Exercise input
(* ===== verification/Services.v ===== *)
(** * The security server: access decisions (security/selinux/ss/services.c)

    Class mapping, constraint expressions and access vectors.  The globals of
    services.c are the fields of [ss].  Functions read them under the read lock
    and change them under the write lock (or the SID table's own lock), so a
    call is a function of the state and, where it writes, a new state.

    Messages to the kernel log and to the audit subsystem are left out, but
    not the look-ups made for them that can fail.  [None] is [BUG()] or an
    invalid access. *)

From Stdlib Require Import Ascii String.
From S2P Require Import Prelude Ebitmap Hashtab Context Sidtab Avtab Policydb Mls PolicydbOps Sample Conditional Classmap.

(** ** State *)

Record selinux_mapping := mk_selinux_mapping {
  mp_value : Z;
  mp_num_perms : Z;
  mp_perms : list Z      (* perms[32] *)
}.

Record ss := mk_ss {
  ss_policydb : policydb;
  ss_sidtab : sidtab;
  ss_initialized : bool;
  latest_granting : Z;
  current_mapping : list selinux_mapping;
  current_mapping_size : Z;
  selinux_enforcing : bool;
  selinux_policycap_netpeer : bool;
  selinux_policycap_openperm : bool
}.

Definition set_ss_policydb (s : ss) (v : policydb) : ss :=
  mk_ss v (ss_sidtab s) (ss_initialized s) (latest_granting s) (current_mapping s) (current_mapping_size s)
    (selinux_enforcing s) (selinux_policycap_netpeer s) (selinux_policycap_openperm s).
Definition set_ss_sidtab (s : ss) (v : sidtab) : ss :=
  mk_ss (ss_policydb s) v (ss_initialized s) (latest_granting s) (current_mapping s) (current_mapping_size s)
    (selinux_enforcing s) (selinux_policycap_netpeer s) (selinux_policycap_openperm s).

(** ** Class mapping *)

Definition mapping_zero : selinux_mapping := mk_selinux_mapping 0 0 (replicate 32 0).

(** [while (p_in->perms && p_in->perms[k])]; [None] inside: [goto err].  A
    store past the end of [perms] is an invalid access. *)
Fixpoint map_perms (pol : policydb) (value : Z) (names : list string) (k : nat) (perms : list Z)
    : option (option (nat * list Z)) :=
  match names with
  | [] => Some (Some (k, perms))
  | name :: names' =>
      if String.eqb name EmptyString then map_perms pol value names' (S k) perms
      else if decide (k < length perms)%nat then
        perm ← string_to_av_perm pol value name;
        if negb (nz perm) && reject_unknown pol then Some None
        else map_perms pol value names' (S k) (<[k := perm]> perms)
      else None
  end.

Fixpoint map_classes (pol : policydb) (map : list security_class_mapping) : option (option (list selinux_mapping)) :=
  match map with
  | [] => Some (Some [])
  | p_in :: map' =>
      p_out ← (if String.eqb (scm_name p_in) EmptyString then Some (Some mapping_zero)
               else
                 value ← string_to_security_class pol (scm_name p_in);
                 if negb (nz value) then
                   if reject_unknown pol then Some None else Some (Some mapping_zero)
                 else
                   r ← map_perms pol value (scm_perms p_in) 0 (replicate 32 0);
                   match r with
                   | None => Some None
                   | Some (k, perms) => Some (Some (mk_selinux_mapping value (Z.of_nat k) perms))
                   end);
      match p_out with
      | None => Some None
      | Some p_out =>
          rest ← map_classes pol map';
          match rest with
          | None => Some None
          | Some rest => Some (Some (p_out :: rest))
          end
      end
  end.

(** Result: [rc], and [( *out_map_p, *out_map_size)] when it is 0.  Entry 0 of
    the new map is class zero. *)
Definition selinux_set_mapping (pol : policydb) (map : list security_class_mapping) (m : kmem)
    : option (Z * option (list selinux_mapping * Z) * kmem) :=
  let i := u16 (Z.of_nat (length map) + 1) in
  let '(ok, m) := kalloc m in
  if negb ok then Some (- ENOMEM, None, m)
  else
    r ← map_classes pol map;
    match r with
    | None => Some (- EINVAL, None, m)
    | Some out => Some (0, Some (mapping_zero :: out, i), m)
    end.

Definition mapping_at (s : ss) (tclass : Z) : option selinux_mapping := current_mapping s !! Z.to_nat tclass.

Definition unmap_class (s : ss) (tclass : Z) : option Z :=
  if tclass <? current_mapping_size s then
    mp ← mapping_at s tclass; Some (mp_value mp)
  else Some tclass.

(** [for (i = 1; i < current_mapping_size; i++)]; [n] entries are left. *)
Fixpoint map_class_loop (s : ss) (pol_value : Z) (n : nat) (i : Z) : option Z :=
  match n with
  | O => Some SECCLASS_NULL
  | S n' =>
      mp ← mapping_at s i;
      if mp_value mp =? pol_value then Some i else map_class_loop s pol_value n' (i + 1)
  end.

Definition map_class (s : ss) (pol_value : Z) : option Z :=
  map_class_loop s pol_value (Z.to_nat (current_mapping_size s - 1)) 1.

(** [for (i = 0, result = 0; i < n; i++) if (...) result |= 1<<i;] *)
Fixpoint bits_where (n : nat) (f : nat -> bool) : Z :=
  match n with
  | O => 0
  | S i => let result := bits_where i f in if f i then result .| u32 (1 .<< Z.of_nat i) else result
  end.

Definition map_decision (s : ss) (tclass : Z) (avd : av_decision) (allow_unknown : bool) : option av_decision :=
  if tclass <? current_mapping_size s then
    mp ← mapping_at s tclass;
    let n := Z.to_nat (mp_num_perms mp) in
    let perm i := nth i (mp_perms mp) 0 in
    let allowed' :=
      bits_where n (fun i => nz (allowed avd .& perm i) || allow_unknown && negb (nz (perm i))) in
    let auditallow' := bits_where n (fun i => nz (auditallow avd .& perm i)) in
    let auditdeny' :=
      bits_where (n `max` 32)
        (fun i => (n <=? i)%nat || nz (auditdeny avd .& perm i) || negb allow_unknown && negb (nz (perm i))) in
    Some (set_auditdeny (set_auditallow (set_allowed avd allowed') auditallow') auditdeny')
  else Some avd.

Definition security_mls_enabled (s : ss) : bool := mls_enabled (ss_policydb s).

Directions for this task
Copy back the listing above exactly, but only from the line with "not the look-ups" through the line with "p_in :: map' =>", both ends included.

Answer space
    not the look-ups made for them that can fail.  [None] is [BUG()] or an
    invalid access. *)

From Stdlib Require Import Ascii String.
From S2P Require Import Prelude Ebitmap Hashtab Context Sidtab Avtab Policydb Mls PolicydbOps Sample Conditional Classmap.

(** ** State *)

Record selinux_mapping := mk_selinux_mapping {
  mp_value : Z;
  mp_num_perms : Z;
  mp_perms : list Z      (* perms[32] *)
}.

Record ss := mk_ss {
  ss_policydb : policydb;
  ss_sidtab : sidtab;
  ss_initialized : bool;
  latest_granting : Z;
  current_mapping : list selinux_mapping;
  current_mapping_size : Z;
  selinux_enforcing : bool;
  selinux_policycap_netpeer : bool;
  selinux_policycap_openperm : bool
}.

Definition set_ss_policydb (s : ss) (v : policydb) : ss :=
  mk_ss v (ss_sidtab s) (ss_initialized s) (latest_granting s) (current_mapping s) (current_mapping_size s)
    (selinux_enforcing s) (selinux_policycap_netpeer s) (selinux_policycap_openperm s).
Definition set_ss_sidtab (s : ss) (v : sidtab) : ss :=
  mk_ss (ss_policydb s) v (ss_initialized s) (latest_granting s) (current_mapping s) (current_mapping_size s)
    (selinux_enforcing s) (selinux_policycap_netpeer s) (selinux_policycap_openperm s).

(** ** Class mapping *)

Definition mapping_zero : selinux_mapping := mk_selinux_mapping 0 0 (replicate 32 0).

(** [while (p_in->perms && p_in->perms[k])]; [None] inside: [goto err].  A
    store past the end of [perms] is an invalid access. *)
Fixpoint map_perms (pol : policydb) (value : Z) (names : list string) (k : nat) (perms : list Z)
    : option (option (nat * list Z)) :=
  match names with
  | [] => Some (Some (k, perms))
  | name :: names' =>
      if String.eqb name EmptyString then map_perms pol value names' (S k) perms
      else if decide (k < length perms)%nat then
        perm ← string_to_av_perm pol value name;
        if negb (nz perm) && reject_unknown pol then Some None
        else map_perms pol value names' (S k) (<[k := perm]> perms)
      else None
  end.

Fixpoint map_classes (pol : policydb) (map : list security_class_mapping) : option (option (list selinux_mapping)) :=
  match map with
  | [] => Some (Some [])
  | p_in :: map' =>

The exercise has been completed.